Volver a España
«Lo he dicho muchas veces: yo no me siento español; yo me sé español»
Después de años viviendo en partes del mundo a las que ya nunca podré llamar extranjero, vuelvo a España, el lugar que nunca podré dejar de llamar mí país. Será mejor decir que vuelvo en cuerpo, porque mentalmente nunca me fui. Retener el vínculo con el país de origen no es mérito: en mi oficio es algo que se presume y exige. Ça va de soi. Pero me sorprende hasta qué punto, cada vez que la situación invitaba a olvidar o poner sordina a la barahúnda española, poderosas e invisibles poleas tiraban de mí en dirección al ruedo ibérico para sumirme en rumiaciones que, por lo demás, sugerían que en lo personal las cosas iban bien y podía dedicar el excedente vital a pensar eso que llamamos el tema de España. Nadie piense que me creo especial: lo mejor de estos años de inquietud constante ha sido encontrarme con muchos otros españoles con la misma dolencia. Terapia intensa, sí, pero en grupo.
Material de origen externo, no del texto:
Definition PhaseArgmaxScoring (helper : option (Helper * EvalPolyParams)) : Phase := {|
  Name := "ranking-argmax-scoring"; Lifetime := LifetimePerSession; RunsAt := RunsAtInline;
  EntryState := StateRankingScoring; ExitState := StateRankingDecrypt; InternalStates := []; ConsumedMessageTypes := [];
  Requires := schema
    [(CtxRankingParticipants, needs "[]string");
     (CtxRankingContract, needs_with "OpenFHEContract" [("depth_min", VInt 8)]);
     (CtxRankingEvalKeys, needs "OpenFHEEvalKeys"); (CtxRatings, needs "map[string][]byte")];
  Provides := schema [(CtxWinnerRating, gives "[]byte")];
  Enter := score_Enter "PhaseArgmaxScoring" "PhaseArgmaxScoring: CtxEvalKeys is missing or empty"
    "PhaseArgmaxScoring: decode rating from %s: %w" bucketRatings CtxRankingEvalKeys CtxWinnerRating "rating_ct"
    readCohortContractParams helper;
  OnMessage := ignore; CheckComplete := Ret true; Exit := ok |}.

Definition winner_of (rating : any) (id : string) : any := VMap [("winner_rating", rating); ("winner_id", VString id)].

Definition PhaseThresholdDecrypt (helper : option Helper) : Phase := {|
  Name := "ranking-threshold-decrypt"; Lifetime := LifetimePerSession; RunsAt := RunsAtInline;
  EntryState := StateRankingDecrypt; ExitState := StateRankingSettled; InternalStates := [];
  ConsumedMessageTypes := ["ranking.decrypt.partial"];
  Requires := schema
    [(CtxRankingParticipants, needs "[]string"); (CtxRankingShares, needs "map[string][]byte");
     (CtxWinnerRating, needs "[]byte")];
  Provides := schema [(CtxRankingWinner, gives "WinnerRating")];
  Enter := ok; OnMessage := collect bucketDecryptPartials;
  CheckComplete := quorum CtxRankingParticipants bucketDecryptPartials;
  Exit := fuse_Exit "PhaseThresholdDecrypt" bucketDecryptPartials CtxRankingWinner 1 readCohortContractParams helper
    (fun _ => winner_of (VInt 0) "stub-cohort-winner")
    (fun rating _ => winner_of (VFloat64 rating) "winner-determined-by-mask") |}.

Definition PhaseSettleRanking : Phase := {|
  Name := "ranking-settle"; Lifetime := LifetimePerSession; RunsAt := RunsAtInline;
  EntryState := StateRankingSettled; ExitState := StateNone; InternalStates := []; ConsumedMessageTypes := [];
  Requires := schema [(CtxRankingWinner, needs "WinnerRating")];
  Provides := schema [(CtxTranscript, gives "SignedTranscript")];
  Enter := settle_Enter CtxRankingWinner CtxTranscript "winner" "cohort";
  OnMessage := ignore; CheckComplete := Ret true; Exit := ok |}.

(** ** Pipelines *)

Definition formation_phases (helper : option Helper) : list Phase := [PhaseCohortForm; PhaseCohortKeygen helper].

Definition weekly_phases (helper : option (Helper * EvalPolyParams)) : list Phase :=
  [PhaseRankingInvitation; PhasePreSharedKeyLookup; PhaseSubmitRating; PhaseArgmaxScoring helper;
   PhaseThresholdDecrypt (fst <$> helper); PhaseSettleRanking].

Section pipelines.
Context `{GoFmt} {St : Type}.

Definition FormationPipeline : gerror + SessionRunner St := Compose (formation_phases None).
Definition FormationPipelineWithHelper (helper : Helper) : gerror + SessionRunner St :=
  Compose (formation_phases (Some helper)).
Definition WeeklyPipeline : gerror + SessionRunner St := Compose (weekly_phases None).
Definition WeeklyPipelineWithHelper (helper : Helper) (sharpening : EvalPolyParams) : gerror + SessionRunner St :=
  Compose (weekly_phases (Some (helper, sharpening))).

Definition lineage (store : St) (sg : Signer) (peers : gmap string Signer) : list (ComposeOption St) :=
  [WithSigner sg; WithPeerVerifiers peers; WithStore store].

Definition FormationPipelineWithLineage store sg peers : gerror + SessionRunner (InMemoryStore + St) :=
  ComposeWith (formation_phases None) (lineage store sg peers).
Definition FormationPipelineWithLineageAndHelper helper store sg peers : gerror + SessionRunner (InMemoryStore + St) :=
  ComposeWith (formation_phases (Some helper)) (lineage store sg peers).
Definition WeeklyPipelineWithLineage store sg peers : gerror + SessionRunner (InMemoryStore + St) :=
  ComposeWith (weekly_phases None) (lineage store sg peers).
Definition WeeklyPipelineWithLineageAndHelper helper sharpening store sg peers
    : gerror + SessionRunner (InMemoryStore + St) :=
  ComposeWith (weekly_phases (Some (helper, sharpening))) (lineage store sg peers).
End pipelines.

(** ** What they do *)

Section theorems.
Context `{GoFmt} {St : Type} `{Store St} `{Clock}.

Lemma weekly_refused {S} helper : exists e, Compose (St := S) (weekly_phases helper) = inl e /\ errors_Is e ErrPermanent = true.
Proof.
  apply (Compose_rejects [] PhaseRankingInvitation
    [PhasePreSharedKeyLookup; PhaseSubmitRating; PhaseArgmaxScoring helper; PhaseThresholdDecrypt (fst <$> helper); PhaseSettleRanking]
    CtxRankingParticipants (needs "[]string")); [done|].
  intros Hs. unfold satisfied in Hs. cbn in Hs. done.
Qed.

(** No weekly session can be run from its constructors: each of the four
    weekly pipelines is refused with a permanent error, whatever helper,
    store, signer and peers it is given, since nothing in the pipeline
    provides the participants its first phase requires. *)
Lemma weekly_never_composes helper sharpening (store : St) sg peers :
  (exists e, WeeklyPipeline (St := St) = inl e /\ errors_Is e ErrPermanent = true) /\
  (exists e, WeeklyPipelineWithHelper (St := St) helper sharpening = inl e /\ errors_Is e ErrPermanent = true) /\
  (exists e, WeeklyPipelineWithLineage store sg peers = inl e /\ errors_Is e ErrPermanent = true) /\
  (exists e, WeeklyPipelineWithLineageAndHelper helper sharpening store sg peers = inl e /\ errors_Is e ErrPermanent = true).
Proof.
  assert (Hw : forall h, exists e, ComposeWith (weekly_phases h) (lineage store sg peers) = inl e /\ errors_Is e ErrPermanent = true).
  { intros h. unfold ComposeWith. cbn [foldl lineage apply_option]. cbn -[Compose weekly_phases msize needsPeers].
    destruct (_ && _); [eauto|]. destruct (weekly_refused (S := InMemoryStore + St) h) as (e & He & Hp). rewrite He.
    eexists. split; [done|]. cbn. by rewrite Hp. }
  split_and!; [apply weekly_refused|apply weekly_refused|apply Hw|apply Hw].
Qed.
Tanta preocupación me ha llegado a parecer por momentos patológica y me ha suscitado a menudo una metapreocupación: dudar de si el propio país, sea cual fuere, merece tanta preocupación. ¿Qué espacio han de ocupar en la vida de un ciudadano corriente del siglo XXI los afanes pro patria? ¿Qué lugar debe ocupar el país de uno en el ranking de nuestros desvelos? ¿Cómo estar seguro de que la afección es sincera y no encubre otras motivaciones? ¿En qué momento es razonable retirarse al mundo de los problemas y placeres privados? Es una pregunta azuzante para un español, dado que a los problemas característicos de toda sociedad europea avanzada, España se empeña en añadir tensiones existenciales —tan innecesarias como reales— que ponen en duda su propia continuidad histórica. Recuerdo, en el salón de actos del lugar donde aprendí el oficio, bordados en un tapiz, los famosos versos del clásico: Dulce et decorum est pro patria mori. Pero hasta el republicanista más abroquelado debe admitir que no es deseable, ni previsible, que los cuidados de la patria pasen por delante de los cuidados familiares más elementales. El vínculo con el propio país es fuerte, pero no el primero.
Lo he dicho muchas veces: yo no me siento español; yo me sé español. Tal circunstancia no la vivo como un orgullo sino como una suerte: una buena suerte. Sería frívolo no sentirse afortunado de ser ciudadano de una democracia constitucional y al mismo tiempo heredero de una de las más vastas tradiciones culturales del mundo. Ciudadanía y herencia son los dos polos de mi condición de español: ambas son fruto del trabajo de personas que vivieron antes y el deseo de poder legarlas a quienes vivan después –de formar parte de esa tradición constructiva– quizá es motivo bastante para implicarse un poco en la cosa pública. También para sentirse un tanto alicaído por el aspecto que presenta actualmente: menos el del país solidario y vibrante que podría ser que el de un manojo malunido de jurisdicciones neofeudales. Quizá exagero, o no. En fin, yo solo quería decir esto: que vuelvo a España y que cuenten conmigo.